DUP objections and a determination that the UK leave the EU trading bloc behind led to the “ditch the backstop” rhetoric and the latest plan. Under the Johnson proposal, Ireland would be one zone for animal and food health and safety and for regulations covering manufactured goods, avoiding the need for regulatory checks on the Irish Border on cattle, milk, industrial products and so on. This would require stepped up checks on animals, food and other goods crossing the Irish Sea to the North.

However Johnson is insistent that the UK, including the North, remains in one customs union and that this is separate from the EU. This is to allow the UK to do its own trade deals with other countries. This means customs checks and controls would be essential on goods entering the Republic from the North, to ensure duties are paid, to avoid smuggling and to ensure the contents and movement of trucks are monitored..

Technology

The UK says the use of technology and advanced processes – and some exemptions for SMEs – mean no actual physical infrastructure would be needed at or near the Border. The EU will not sign up to this, nor to the suggestion that how it would work can somehow be worked out during the transition period. Protecting the single market is a vital goal.

Customs checks almost certainly would require a physical location to check goods entering the Republic and some advanced processes and infrastructure – such as cameras – to monitor movements. This does not happen anywhere in the world without some infrastructure.

Nor is this trivial. Minister for Finance Paschal Donohoe has pointed out that a key issue for the Republic is to ensure that Irish goods can continue to be accepted as "Irish" in EU markets – in other words that goods from the UK or beyond are not entering the single market through some kind of back door. This is central to Ireland's entire economic strategy and is why the Government accepts that checks would be needed in the event of a no-deal.

In December 2017, as part of the Brexit talks, the UK committed to avoiding infrastructure at or near the Border and to protect the all-island economy and the Belfast Agreement. While there is scope for argument over exactly what these words mean – what is "at or near the border", for example – it is clear that this plan ditches these commitments.

There are other reasons this will cause problems in Dublin and Brussels too. By giving the Stormont Assembly, now defunct, a role in deciding after four years – in 2025 – whether to remain aligned to single market rules, or align with UK rules, it appears that the DUP would thus have an effective veto. This could then trigger the need for stepped-up checks at the Irish border, if Stormont voted to return to the UK regulatory regime.

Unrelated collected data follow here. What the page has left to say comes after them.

(** * Universal Agent SDK: the agent execution engine, embedded in Rocq

    A shallow embedding of the parts of the SDK that the specification's
    testable properties talk about:
    - [Types]: the message and content model of [types.py];
    - [Client]: the hook pipeline, the tool executor and the two agent
      loops of [client.py];
    - [OpenAI] and [Claude]: the streaming accumulators of
      [providers/openai.py] and [providers/claude.py];
    - [AzureOpenAIProvider] and [Config]: the resolution of api_version;
    - [SessionManager]: [examples/docker/api/session_manager.py].

    Around them, the code that calls these parts or is called by them:
    - [Lifecycle]: [connect], [disconnect], [clear_history] and
      [get_text_response] of [client.py];
    - [OpenAIFormat] and [ClaudeFormat]: the message formatting and the
      response parsing of the two providers;
    - [Api]: the routes of [examples/docker/api/routes] that use the
      session manager;
    - [ConfigApi]: [set], [validate] and [is_configured] of [config.py];
    - [Query]: the tool loop of [query.py];
    - [AgentServer]: the SSE translation of
      [examples/docker/container/agent_server.py].

    Python dictionaries that are merged or looked up by key are [gmap]s
    (with the rank of each insertion where the dictionary is walked),
    dictionary literals handed to the caller are association lists in
    source order, generators are the list of what they yield together
    with the exception that ends them, a [string] holds the UTF-8
    encoding of a Python [str]. The code the SDK calls (hooks, tool
    handlers, the permission callback, providers) returns a value of
    its declared type or raises an exception. *)

From Stdlib Require Import ZArith Lia.
From stdpp Require Import base option list strings gmap fin_maps sorting pretty.

Local Open Scope string_scope.
Local Open Scope list_scope.
Set Warnings "-register-all".

(** ** types.py *)

Module Types.

(** A JSON value ([Any] as produced by [json.loads]); floats are not
    needed by any property below and are left out. *)
Inductive json :=
| JNull
| JBool (b : bool)
| JNum (n : Z)
| JStr (s : string)
| JList (l : list json)
| JDict (d : list (string * json)).

(** Python truthiness of a JSON value ([x or y], [if x:]). *)
Definition truthy (j : json) : bool :=
  match j with
  | JNull => false
  | JBool b => b
  | JNum n => negb (n =? 0)%Z
  | JStr s => negb (String.eqb s "")
  | JList l => negb (Nat.eqb (length l) 0)
  | JDict d => negb (Nat.eqb (length d) 0)
  end.

(** Truthiness of a [str | None]. *)
Definition truthy_str (o : option string) : bool :=
  match o with
  | Some s => negb (String.eqb s "")
  | None => false
  end.

(** [str(x)] of a [str | None], as an f-string renders it. *)
Definition fmt (o : option string) : string :=
  match o with
  | Some s => s
  | None => "None"
  end.

Inductive FinishReason := STOP | LENGTH | TOOL_USE | CONTENT_FILTER | ERROR.

Record ToolUseBlock := {
  id : string;
  name : string;
  input : json;
}.

Inductive ContentBlock :=
| TextBlock (text : string)
| ImageBlock (source media_type : string)
| ThinkingBlock (thinking : string) (signature : option string)
| ToolUse (b : ToolUseBlock)
| ToolResultBlock (tool_use_id : string) (content : option string) (is_error : bool).

Record AssistantMessage := {
  content : list ContentBlock;
  model : option string;
  finish_reason : option FinishReason;
}.

Record ToolMessage := {
  tool_content : string;
  tool_call_id : string;
}.

Inductive Message :=
| User (content : string + list ContentBlock)
| Assistant (m : AssistantMessage)
| System (content : string)
| Tool (m : ToolMessage).

Record Usage := {
  prompt_tokens : Z;
  completion_tokens : Z;
  total_tokens : Z;
  cache_read_tokens : option Z;
  cache_creation_tokens : option Z;
}.

Record ResultMessage := {
  is_error : bool;
  num_turns : Z;
  session_id : option string;
  usage : option Usage;
  result_finish_reason : option FinishReason;
}.

(** [delta] is a dictionary literal built by the emitter and only read
    by the caller: an association list in the order the source writes
    the keys. *)
Record StreamEvent := {
  event_type : string;
  index : option Z;
  delta : option (list (string * json));
}.

Inductive AnyMessage :=
| AMessage (m : Message)
| AResult (r : ResultMessage)
| AEvent (e : StreamEvent).

(** [d.get(k)] on an association list. *)
Fixpoint get (k : string) (d : list (string * json)) : option json :=
  match d with
  | [] => None
  | (k', v) :: rest => if String.eqb k k' then Some v else get k rest
  end.

(** [event.delta.get("type")]. *)
Definition delta_type (e : StreamEvent) : option json :=
  match delta e with
  | Some d => get "type" d
  | None => None
  end.

Definition isinstance_ResultMessage (m : AnyMessage) : bool :=
  match m with AResult _ => true | _ => false end.

Definition isinstance_AssistantMessage (m : AnyMessage) : option AssistantMessage :=
  match m with AMessage (Assistant a) => Some a | _ => None end.

Definition isinstance_ToolUseBlock (b : ContentBlock) : option ToolUseBlock :=
  match b with ToolUse t => Some t | _ => None end.

(** A Python exception: [type(e).__name__] and [str(e)]. *)
Record Exception := {
  error_type : string;
  error : string;
}.

Inductive PermissionResult :=
| PermissionResultAllow (updated_input : option json)
| PermissionResultDeny (message : string) (interrupt : bool).

Record ToolPermissionContext := {
  perm_session_id : option string;
}.

(** What calling a tool handler does: return a string, return some
    other value, or raise. *)
Inductive HandlerOutcome :=
| ReturnsStr (s : string)
| ReturnsValue (v : json)
| Raises (e : Exception).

“Two borders for four years” is the catchphrase. So this is a time-limited commitment to regulatory alignment on the island of Ireland, rather than an enduring one. And it is a clear statement that the North will leave the EU customs union.

For the DUP, it may look like a defendable compromise. But for businesses in the North it would involve border checks in both directions, with one business group, Manufacturing NI, tweeting last night that “we’re thrown under the bus” and the initial reaction of the North’s businesses is very negative.

Johnson now says that if the EU does not negotiate on the basis of this “final offer”, the UK will push ahead and leave under a no-deal on October 31st. We wait to see now if this latest plan leads to negotiations. If not, whether he can achieve the October 31st exit , given the legislation passed by the Commons legally ruling this out, now looks like the vital question.